(** * CondoScout: chat session lifecycle and grounding normalisation

    A shallow embedding of the logic of [services/geminiService.ts] and of
    the session handling of [App.tsx], with the data model of [types.ts].

    Conventions of the embedding.
    - A JavaScript string is a [string]; one character stands for one code
      unit, so [String.length] is [.length] and [substring 0 n] is
      [.substring(0, n)].
    - An optional field [f?: T] is an [option T]; [undefined] is [None].
    - A [number] holding a time stamp ([Date.now()]) is a [Z].
    - [uuidv4()] and [Date.now()] are the environment's: the values they
      return are arguments of the operation that calls them.
    - React state is a record; [setX(v)] is a field update and
      [setX(prev => f prev)] applies [f] to the field. *)

From Stdlib Require Import List String Ascii ZArith Bool Lia Permutation.
Import ListNotations.
Local Open Scope string_scope.
Local Open Scope Z_scope.

(** ** JavaScript helpers *)

Module Js.

(** Truthiness of a [string | undefined] value: [undefined] and the empty
    string are falsy. *)
Definition truthy (o : option string) : bool :=
  match o with
  | Some s => negb (s =? "")%string
  | None => false
  end.

(** [a || b] on [string | undefined] operands. *)
Definition or_else (a b : option string) : option string :=
  if truthy a then a else b.

(** [a || "literal"]: the right operand is a string, so is the result
    whenever the left one is falsy. *)
Definition or_default (a : option string) (d : string) : string :=
  match a with
  | Some s => if (s =? "")%string then d else s
  | None => d
  end.

(** [xs?.[0]] on an optional array. *)
Definition first {A : Type} (xs : option (list A)) : option A :=
  match xs with
  | Some (x :: _) => Some x
  | _ => None
  end.

(** [o?.f] where [f] is itself optional. *)
Definition chain {A B : Type} (o : option A) (f : A -> option B) : option B :=
  match o with
  | Some a => f a
  | None => None
  end.

(** [Array.prototype.findIndex]: index of the first element satisfying
    [p], counted from [i]; [-1] when there is none. *)
Fixpoint findIndexFrom {A : Type} (i : Z) (p : A -> bool) (a : list A) : Z :=
  match a with
  | [] => -1
  | x :: r => if p x then i else findIndexFrom (i + 1) p r
  end.

Definition findIndex {A : Type} (p : A -> bool) (a : list A) : Z :=
  findIndexFrom 0 p a.

(** [Array.prototype.filter] with the three-argument callback
    [(value, index, array)]. *)
Fixpoint filterFrom {A : Type} (i : Z) (f : A -> Z -> list A -> bool)
    (whole rest : list A) : list A :=
  match rest with
  | [] => []
  | v :: r =>
      if f v i whole then v :: filterFrom (i + 1) f whole r
      else filterFrom (i + 1) f whole r
  end.

Definition filter3 {A : Type} (f : A -> Z -> list A -> bool) (a : list A) : list A :=
  filterFrom 0 f a a.

(** [Array.prototype.sort(cmp)]: a stable sort; [cmp a b > 0] puts [a]
    after [b]. *)
Fixpoint insert {A : Type} (cmp : A -> A -> Z) (x : A) (l : list A) : list A :=
  match l with
  | [] => [x]
  | y :: r => if 0 <? cmp x y then y :: insert cmp x r else x :: y :: r
  end.

Definition sort {A : Type} (cmp : A -> A -> Z) (l : list A) : list A :=
  fold_right (insert cmp) [] l.

(** White space removed by [String.prototype.trim], among the code units
    the string model has: TAB, LF, VT, FF, CR, SPACE and NBSP. *)
Definition isWhiteSpace (c : ascii) : bool :=
  let n := nat_of_ascii c in
  (Nat.eqb n 9 || Nat.eqb n 10 || Nat.eqb n 11 || Nat.eqb n 12
   || Nat.eqb n 13 || Nat.eqb n 32 || Nat.eqb n 160)%bool.

Fixpoint trimStart (s : string) : string :=
  match s with
  | EmptyString => EmptyString
  | String c r => if isWhiteSpace c then trimStart r else s
  end.

Fixpoint trimEnd (s : string) : string :=
  match s with
  | EmptyString => EmptyString
  | String c r =>
      match trimEnd r with
      | EmptyString => if isWhiteSpace c then EmptyString else String c EmptyString
      | r' => String c r'
      end
  end.

Definition trim (s : string) : string := trimEnd (trimStart s).

End Js.

(** ** Data model ([types.ts]) *)

(** Coordinates are passed along and never computed with. *)
Record Location := { latitude : Z; longitude : Z }.

Record ReviewSnippet := { content : option string }.

Record PlaceAnswerSources := { reviewSnippets : option (list ReviewSnippet) }.

Record WebChunk := { web_uri : option string; web_title : option string }.

Record MapsChunk := {
  googleMapsUri : option string;
  maps_uri : option string;
  maps_title : option string;
  maps_placeId : option string;
  maps_address : option string;
  placeAnswerSources : option PlaceAnswerSources
}.

Record GroundingChunk := { web : option WebChunk; maps : option MapsChunk }.

Record PlaceData := {
  title : string;
  uri : string;
  address : option string;
  description : option string;
  placeId : option string
}.

Inductive Role := user_role | model_role.

Record Message := {
  msg_id : string;
  role : Role;
  text : string;
  places : option (list PlaceData);
  isThinking : option bool
}.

═══

Extract the full set of entries word for word.

(** * CondoScout: chat session lifecycle and grounding normalisation

    A shallow embedding of the logic of [services/geminiService.ts] and of
    the session handling of [App.tsx], with the data model of [types.ts].

    Conventions of the embedding.
    - A JavaScript string is a [string]; one character stands for one code
      unit, so [String.length] is [.length] and [substring 0 n] is
      [.substring(0, n)].
    - An optional field [f?: T] is an [option T]; [undefined] is [None].
    - A [number] holding a time stamp ([Date.now()]) is a [Z].
    - [uuidv4()] and [Date.now()] are the environment's: the values they
      return are arguments of the operation that calls them.
    - React state is a record; [setX(v)] is a field update and
      [setX(prev => f prev)] applies [f] to the field. *)

From Stdlib Require Import List String Ascii ZArith Bool Lia Permutation.
Import ListNotations.
Local Open Scope string_scope.
Local Open Scope Z_scope.

(** ** JavaScript helpers *)

Module Js.

(** Truthiness of a [string | undefined] value: [undefined] and the empty
    string are falsy. *)
Definition truthy (o : option string) : bool :=
  match o with
  | Some s => negb (s =? "")%string
  | None => false
  end.

(** [a || b] on [string | undefined] operands. *)
Definition or_else (a b : option string) : option string :=
  if truthy a then a else b.

(** [a || "literal"]: the right operand is a string, so is the result
    whenever the left one is falsy. *)
Definition or_default (a : option string) (d : string) : string :=
  match a with
  | Some s => if (s =? "")%string then d else s
  | None => d
  end.

(** [xs?.[0]] on an optional array. *)
Definition first {A : Type} (xs : option (list A)) : option A :=
  match xs with
  | Some (x :: _) => Some x
  | _ => None
  end.

(** [o?.f] where [f] is itself optional. *)
Definition chain {A B : Type} (o : option A) (f : A -> option B) : option B :=
  match o with
  | Some a => f a
  | None => None
  end.

(** [Array.prototype.findIndex]: index of the first element satisfying
    [p], counted from [i]; [-1] when there is none. *)
Fixpoint findIndexFrom {A : Type} (i : Z) (p : A -> bool) (a : list A) : Z :=
  match a with
  | [] => -1
  | x :: r => if p x then i else findIndexFrom (i + 1) p r
  end.

Definition findIndex {A : Type} (p : A -> bool) (a : list A) : Z :=
  findIndexFrom 0 p a.

(** [Array.prototype.filter] with the three-argument callback
    [(value, index, array)]. *)
Fixpoint filterFrom {A : Type} (i : Z) (f : A -> Z -> list A -> bool)
    (whole rest : list A) : list A :=
  match rest with
  | [] => []
  | v :: r =>
      if f v i whole then v :: filterFrom (i + 1) f whole r
      else filterFrom (i + 1) f whole r
  end.

Definition filter3 {A : Type} (f : A -> Z -> list A -> bool) (a : list A) : list A :=
  filterFrom 0 f a a.

(** [Array.prototype.sort(cmp)]: a stable sort; [cmp a b > 0] puts [a]
    after [b]. *)
Fixpoint insert {A : Type} (cmp : A -> A -> Z) (x : A) (l : list A) : list A :=
  match l with
  | [] => [x]
  | y :: r => if 0 <? cmp x y then y :: insert cmp x r else x :: y :: r
  end.

Definition sort {A : Type} (cmp : A -> A -> Z) (l : list A) : list A :=
  fold_right (insert cmp) [] l.

(** White space removed by [String.prototype.trim], among the code units
    the string model has: TAB, LF, VT, FF, CR, SPACE and NBSP. *)
Definition isWhiteSpace (c : ascii) : bool :=
  let n := nat_of_ascii c in
  (Nat.eqb n 9 || Nat.eqb n 10 || Nat.eqb n 11 || Nat.eqb n 12
   || Nat.eqb n 13 || Nat.eqb n 32 || Nat.eqb n 160)%bool.

Fixpoint trimStart (s : string) : string :=
  match s with
  | EmptyString => EmptyString
  | String c r => if isWhiteSpace c then trimStart r else s
  end.

Fixpoint trimEnd (s : string) : string :=
  match s with
  | EmptyString => EmptyString
  | String c r =>
      match trimEnd r with
      | EmptyString => if isWhiteSpace c then EmptyString else String c EmptyString
      | r' => String c r'
      end
  end.

Definition trim (s : string) : string := trimEnd (trimStart s).

End Js.

(** ** Data model ([types.ts]) *)

(** Coordinates are passed along and never computed with. *)
Record Location := { latitude : Z; longitude : Z }.

Record ReviewSnippet := { content : option string }.

Record PlaceAnswerSources := { reviewSnippets : option (list ReviewSnippet) }.

Record WebChunk := { web_uri : option string; web_title : option string }.

Record MapsChunk := {
  googleMapsUri : option string;
  maps_uri : option string;
  maps_title : option string;
  maps_placeId : option string;
  maps_address : option string;
  placeAnswerSources : option PlaceAnswerSources
}.

Record GroundingChunk := { web : option WebChunk; maps : option MapsChunk }.

Record PlaceData := {
  title : string;
  uri : string;
  address : option string;
  description : option string;
  placeId : option string
}.

Inductive Role := user_role | model_role.

Record Message := {
  msg_id : string;
  role : Role;
  text : string;
  places : option (list PlaceData);
  isThinking : option bool
}.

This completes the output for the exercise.